(** Refreshing a remote rule set: only a declared remote rule set with a URL can
    be refreshed; success replaces its entry in the shared maps, failure changes
    nothing, and either way the compiled rules, and so every routing decision,
    stay as they were until the next start. *)
Theorem reload_keeps_routing (w w' : world) (r r' : Router) (tag : str) (res : result unit RouterError) :
  reload_remote_ruleset w r tag = Ret (res, w', r') ->
  (forall itag nk t sniffed, route r' itag nk t sniffed = route r itag nk t sniffed) /\
  (res = Ok tt -> (exists rs, rulesets r' = <[tag := rs]> (rulesets r)) /\
     exists ref, ref ∈ rule_set (route_config r) /\ rs_tag ref = tag /\ rs_type ref = Remote) /\
  (res <> Ok tt -> r' = r).
Proof.
  unfold reload_remote_ruleset. intros H. apply bind_Ret_inv in H as ([x w1] & Ef & H). destruct x as [rs|e]; simplify_eq.
  - split_and!; [done| |done]. intros _. split; [by eexists|].
    destruct (fetch_remote_config _ _ _ _ _ _ Ef) as (ref & url & H1 & H2 & H3 & _). by exists ref.
  - split_and!; done.
Qed.
End Config.

(** ** A concrete host, and witnesses *)

(** Files in a map, no network. *)
Definition ToyHost : HostIO := {|
  world := gmap (list Z) (list Z);
  path_exists w p := bool_decide (is_Some (w !! p));
  path_parent _ := None;
  fs_read w p := ok_or (w !! p) (lit "not found");
  fs_create_dir_all w _ := (Ok tt, w);
  fs_write w p d := (Ok tt, <[p := d]> w);
  http_get w url := (match w !! url with Some d => Ok (Ok d) | None => Err (lit "offline") end, w);
  now_ms _ := 0
|}.

Definition ToyUnicode : UnicodeLib := {| to_lowercase := to_ascii_lowercase; to_lowercase_ascii s _ := eq_refl |}.

Definition plain_rule : RouteRuleConfig :=
  mkRule [] None [] [] [] [] [] [] [] false 0 [] false [] false None false (lit "direct").

(** [{ "ruleset": ["ports"], "sniff": true }, { "network": "tcp", "outbound": "cn" }] *)
Definition sample_config : RouteConfig :=
  mkRouteConfig
    [ mkRule [] None [lit "ports"] [] [] [] [] [] [] true 0 [] false [] false None false [];
      mkRule [] (Some FTcp) [] [] [] [] [] [] [] false 0 [] false [] false None false (lit "cn") ]
    (lit "proxy") [mkRef (lit "ports") Local_ (Some (lit "/p")) None None] false.

Definition sample_world : gmap (list Z) (list Z) := {[ lit "/p" := port_file ]}.

#[local] Existing Instance ToyFst.
#[local] Existing Instance ToyRegex.
#[local] Existing Instance ToyHost.
#[local] Existing Instance ToyUnicode.

Definition sample_router : result Router RouterError :=
  match Router_from_config (sample_world, None) sample_config None (fun _ => false) with
  | Ret (r, _) => r
  | _ => Err (NotRemote [])
  end.

Definition get_router : Router :=
  match sample_router with Ok r => r | Err _ => mkRouter [] [] [] DnsOut ∅ ∅ sample_config end.

Lemma sample_router_ok : Router_from_config (sample_world, None) sample_config None (fun _ => false)
  = Ret (Ok get_router, (sample_world, None)).
Proof. vm_compute. reflexivity. Qed.

Definition port_file_loaded : LoadedRuleSet := mkLoaded [] [] [] [] [] [] [] [] [(80, 90)].

Definition port_file_rs : option RuleSet :=
  match RuleSet_from_loaded port_file_loaded with Ret (Ok rs) => Some rs | _ => None end.

Lemma port_file_wf rs : port_file_rs = Some rs -> ruleset_wf rs.
Proof.
  unfold port_file_rs. destruct (from_loaded_wf port_file_loaded) as (res & -> & H).
  - split; [repeat constructor; vm_compute; done|vm_compute; done].
  - destruct res; [|done]. intros [= <-]. by apply H.
Qed.

Lemma sample_rules_shape : exists rs, port_file_rs = Some rs /\ rt_rules get_router =
  [ mkCompiledRule [] None [] [rs] None None (Sniff 0 false []) (lit "rule-set", lit "ports");
    mkCompiledRule [] (Some FTcp) [] [] None None (Outbound (lit "cn")) (lit "NETWORK", lit "tcp") ].
Proof. eexists. split; vm_compute; reflexivity. Qed.

Lemma sample_rules_wf : Forall rule_wf (rt_rules get_router).
Proof.
  destruct sample_rules_shape as (rs & Hrs & ->). apply port_file_wf in Hrs.
  constructor; [|constructor; [|constructor]].
  - split; [constructor; [exact Hrs|constructor]|]. split; intros x Hx; discriminate Hx.
  - split; [constructor|]. split; intros x Hx; discriminate Hx.
Qed.

Definition sample_conn (t : Target) : InboundTcpStream := mkTcp (SniffedStream_new []) t (lit "in") None None.
Definition sample_pkt (t : Target) : InboundUdpPacket := mkUdp [] {| ip := V4 0; sock_port := 0 |} t (lit "in") None None.

Lemma route_first_match_witness :
  let c := sample_conn (TDomain (lit "a.cn") 80) in let p := sample_pkt (TDomain (lit "b.org") 53) in
  (exists res, route_tcp get_router c = Ret res /\
     first_match (rt_rules get_router) (default get_router) (t_inbound_tag c) (Some KTcp) (t_target c) (t_sniffed_protocol c) res) /\
  (exists res, route_udp get_router p = Ret res /\
     first_match (rt_rules get_router) (default get_router) (u_inbound_tag p) (Some KUdp) (u_target p) (u_sniffed_protocol p) res).
Proof.
  cbv zeta. apply (route_first_match get_router (sample_conn (TDomain (lit "a.cn") 80)) (sample_pkt (TDomain (lit "b.org") 53)));
    [apply sample_rules_wf|vm_compute; done|vm_compute; done].
Defined.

• • •

■ Try it:
If a line of the records includes the string "default", copy it out.

■ Solution to this exercise:
     first_match (rt_rules get_router) (default get_router) (t_inbound_tag c) (Some KTcp) (t_target c) (t_sniffed_protocol c) res) /\
     first_match (rt_rules get_router) (default get_router) (u_inbound_tag p) (Some KUdp) (u_target p) (u_sniffed_protocol p) res).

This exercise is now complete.